── INFORMATION SUPPLIED ──

(** One more row after rows the older loop could digest: what it adds
    to the table. *)
Lemma state_loop_row job_ids lines line job_id state depends simple :
  Forall digestible lines →
  fields line = [job_id; state; depends] → map_state !! state = Some simple →
  get_state_of_jobs job_ids (lines ++ [line]) =
    <[job_id := PyStr (if decide (simple = "Q" ∧ depends ≠ "") then "H" else simple)]>
      (get_state_of_jobs job_ids lines).
Proof.
  intros Hall Hf Hs. unfold get_state_of_jobs.
  rewrite state_loop_app by done. simpl.
  unfold fields in Hf. rewrite Hf, Hs. by case_decide.
Qed.

(** C6 at the failing input: [squeue] lists job 4711 as running.  The
    older implementation stores R for it; [_live_job_states] reads the
    line from a binary pipe and raises [TypeError] when it splits it, as
    it does at the first line of every listing that is not empty, so no
    row is ever mapped and the two implementations agree on no listing
    but the empty one.  Row by row, the mapping of the claim is that of
    the older implementation: after rows it could digest, a row with code
    R stores R for its job, a row with code PD stores H when its
    dependency string is not empty and Q when it is empty. *)
Theorem live_job_states_raises_on_any_row :
  (_live_job_states ["4711;R;"] = Raised bytes_refuse_str ∧
   get_state_of_jobs [] ["4711;R;"] = {[ "4711" := PyStr "R" ]}) ∧
  (∀ line rest, _live_job_states (line :: rest) = Raised bytes_refuse_str) ∧
  _live_job_states [] = Returned ∅ ∧
  (∀ job_ids lines line job_id depends,
      Forall digestible lines → fields line = [job_id; "R"; depends] →
      get_state_of_jobs job_ids (lines ++ [line])
        = <[job_id := PyStr "R"]> (get_state_of_jobs job_ids lines)) ∧
  (∀ job_ids lines line job_id depends,
      Forall digestible lines → fields line = [job_id; "PD"; depends] →
      depends ≠ "" →
      get_state_of_jobs job_ids (lines ++ [line])
        = <[job_id := PyStr "H"]> (get_state_of_jobs job_ids lines)) ∧
  (∀ job_ids lines line job_id,
      Forall digestible lines → fields line = [job_id; "PD"; ""] →
      get_state_of_jobs job_ids (lines ++ [line])
        = <[job_id := PyStr "Q"]> (get_state_of_jobs job_ids lines)).
Proof.
  split_and!.
  - reflexivity.
  - reflexivity.
  - intros line rest. reflexivity.
  - reflexivity.
  - intros job_ids lines line job_id depends Hall Hf.
    by rewrite (state_loop_row _ _ _ _ _ _ "R" Hall Hf).
  - intros job_ids lines line job_id depends Hall Hf Hdep.
    rewrite (state_loop_row _ _ _ _ _ _ "Q" Hall Hf) by reflexivity.
    by rewrite decide_True.
  - intros job_ids lines line job_id Hall Hf.
    rewrite (state_loop_row _ _ _ _ _ _ "Q" Hall Hf) by reflexivity.
    rewrite decide_False; [done|]. by intros [_ ?].
Qed.

Lemma live_job_states_raises_on_any_row_witness :
  get_state_of_jobs ["4712"] (["4711;R;"] ++ ["4712;R;"])
    = <["4712" := PyStr "R"]> (get_state_of_jobs ["4712"] ["4711;R;"]) ∧
  get_state_of_jobs ["4712"] (["4711;R;"] ++ ["4800;PD;afterok:4711"])
    = <["4800" := PyStr "H"]> (get_state_of_jobs ["4712"] ["4711;R;"]) ∧
  get_state_of_jobs ["4712"] (["4711;R;"] ++ ["4801;PD;"])
    = <["4801" := PyStr "Q"]> (get_state_of_jobs ["4712"] ["4711;R;"]).
Proof.
  destruct live_job_states_raises_on_any_row as (_ & _ & _ & HR & HH & HQ).
  assert (Forall digestible ["4711;R;"]) as Hd.
  { repeat constructor. exists "4711", "R", "". split; [reflexivity|].
    vm_compute. eauto. }
  split; [|split].
  - apply (HR ["4712"] ["4711;R;"] "4712;R;" "4712" ""); [done|reflexivity].
  - apply (HH ["4712"] ["4711;R;"] "4800;PD;afterok:4711" "4800" "afterok:4711");
      [done|reflexivity|discriminate].
  - apply (HQ ["4712"] ["4711;R;"] "4801;PD;" "4801"); [done|reflexivity].
Defined.

End Job_states.

(** * Submission scripts *)

Section Scripts.
Import Slurm SlurmSpec.
Import Legacy.SlurmBackend.

Lemma directives_foldl (options : list (string * value)) (out : list string) :
  foldl (λ out kv,
           if decide (kv.1 ∈ supported_options)
           then out ++ ["#SBATCH " +:+ (OPTION_TABLE !!! kv.1) +:+ str kv.2]
           else out) out options
  = out ++ (directive <$> filter (λ kv, kv.1 ∈ supported_options) options).
Proof.
  revert out. induction options as [|kv options IH]; intros out; simpl.
  - by rewrite app_nil_r.
  - rewrite IH. destruct (decide (kv.1 ∈ supported_options)) as [Hin|Hnin].
    + rewrite filter_cons_True by done. by rewrite <- app_assoc.
    + by rewrite filter_cons_False by done.
Qed.

Lemma compile_script_lines target :
  _compile_script target =
    join newline
      ("#!/bin/bash"
         :: (directive <$> filter (λ kv, kv.1 ∈ supported_options) (options target))
         ++ epilogue target).
Proof.
  unfold _compile_script. rewrite directives_foldl. unfold epilogue.
  by rewrite <- !app_assoc.
Qed.

Lemma filter_recognised_twice (options : list (string * value)) :
  filter (λ kv, kv.1 ∈ supported_options)
    (filter (λ kv, kv.1 ∈ supported_options) options)
  = filter (λ kv, kv.1 ∈ supported_options) options.
Proof.
  induction options as [|kv options IH]; [done|].
  destruct (decide (kv.1 ∈ supported_options)) as [Hin|Hnin].
  - rewrite !(filter_cons_True (λ kv, kv.1 ∈ supported_options)) by done.
    by f_equal.
  - by rewrite (filter_cons_False (λ kv, kv.1 ∈ supported_options)) by done.
Qed.

(** C7, as the code has it.  The script of [_compile_script] is the
    interpreter line, then one directive line for each recognised option
    of the target in the order in which the target lists its options,
    then the environment exports and the raw spec; options outside the
    option table change nothing.  The older [write_script_header] is the
    one that writes the directives in the fixed order, whatever other
    options there are. *)
Theorem script_layout :
  (∀ target,
      _compile_script target =
        join newline
          ("#!/bin/bash"
             :: (directive <$>
                   filter (λ kv, kv.1 ∈ supported_options) (options target))
             ++ epilogue target)) ∧
  (∀ target,
      _compile_script target =
        _compile_script
          (with_options target
             (filter (λ kv, kv.1 ∈ supported_options) (options target)))) ∧
  (∀ key flag, (key, flag) ∈ fixed_order ↔ OPTION_TABLE !! key = Some flag) ∧
  (∀ options lines,
      write_script_header options = (lines, None) →
      lines = in_fixed_order options) ∧
  (∀ options options',
      (∀ key, key ∈ fixed_order.*1 → options !! key = options' !! key) →
      write_script_header options = write_script_header options').
Proof.
  split_and!.
  - apply compile_script_lines.
  - intros target. rewrite !compile_script_lines. simpl.
    by rewrite filter_recognised_twice.
  - intros key flag. unfold fixed_order, OPTION_TABLE. split.
    + rewrite !elem_of_cons, elem_of_nil.
      intros [[= -> ->]|[[= -> ->]|[[= -> ->]|[[= -> ->]|[[= -> ->]|
              [[= -> ->]|[[= -> ->]|[[= -> ->]|[[= -> ->]|[]]]]]]]]]];
        reflexivity.
    + intros Hl. apply elem_of_list_to_map_2 in Hl. exact Hl.
  - intros options lines.
    unfold write_script_header, in_fixed_order, fixed_order.
    cbn [omap list_omap fmap option_fmap option_map fst snd].
    generalize (options !! "nodes") (options !! "cores") (options !! "memory")
      (options !! "walltime") (options !! "queue") (options !! "account")
      (options !! "constraint") (options !! "mail_type") (options !! "mail_user").
    intros [v1|] [v2|] [v3|] [v4|] o5 o6 o7 o8 o9 Heq; try discriminate Heq.
    injection Heq as <-.
    destruct o5, o6, o7, o8, o9; exact eq_refl.
  - intros options options' Hsame. unfold write_script_header.
    rewrite <- !Hsame; [done|..]; vm_compute; set_solver.
Qed.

───

> DESCRIPTION OF THE TASK
All that is needed is the exact run of lines above from the line containing "options there are. *)" through the line containing "- intros options lines.", both of them included.

> SOLUTION BELOW
    options there are. *)
Theorem script_layout :
  (∀ target,
      _compile_script target =
        join newline
          ("#!/bin/bash"
             :: (directive <$>
                   filter (λ kv, kv.1 ∈ supported_options) (options target))
             ++ epilogue target)) ∧
  (∀ target,
      _compile_script target =
        _compile_script
          (with_options target
             (filter (λ kv, kv.1 ∈ supported_options) (options target)))) ∧
  (∀ key flag, (key, flag) ∈ fixed_order ↔ OPTION_TABLE !! key = Some flag) ∧
  (∀ options lines,
      write_script_header options = (lines, None) →
      lines = in_fixed_order options) ∧
  (∀ options options',
      (∀ key, key ∈ fixed_order.*1 → options !! key = options' !! key) →
      write_script_header options = write_script_header options').
Proof.
  split_and!.
  - apply compile_script_lines.
  - intros target. rewrite !compile_script_lines. simpl.
    by rewrite filter_recognised_twice.
  - intros key flag. unfold fixed_order, OPTION_TABLE. split.
    + rewrite !elem_of_cons, elem_of_nil.
      intros [[= -> ->]|[[= -> ->]|[[= -> ->]|[[= -> ->]|[[= -> ->]|
              [[= -> ->]|[[= -> ->]|[[= -> ->]|[[= -> ->]|[]]]]]]]]]];
        reflexivity.
    + intros Hl. apply elem_of_list_to_map_2 in Hl. exact Hl.
  - intros options lines.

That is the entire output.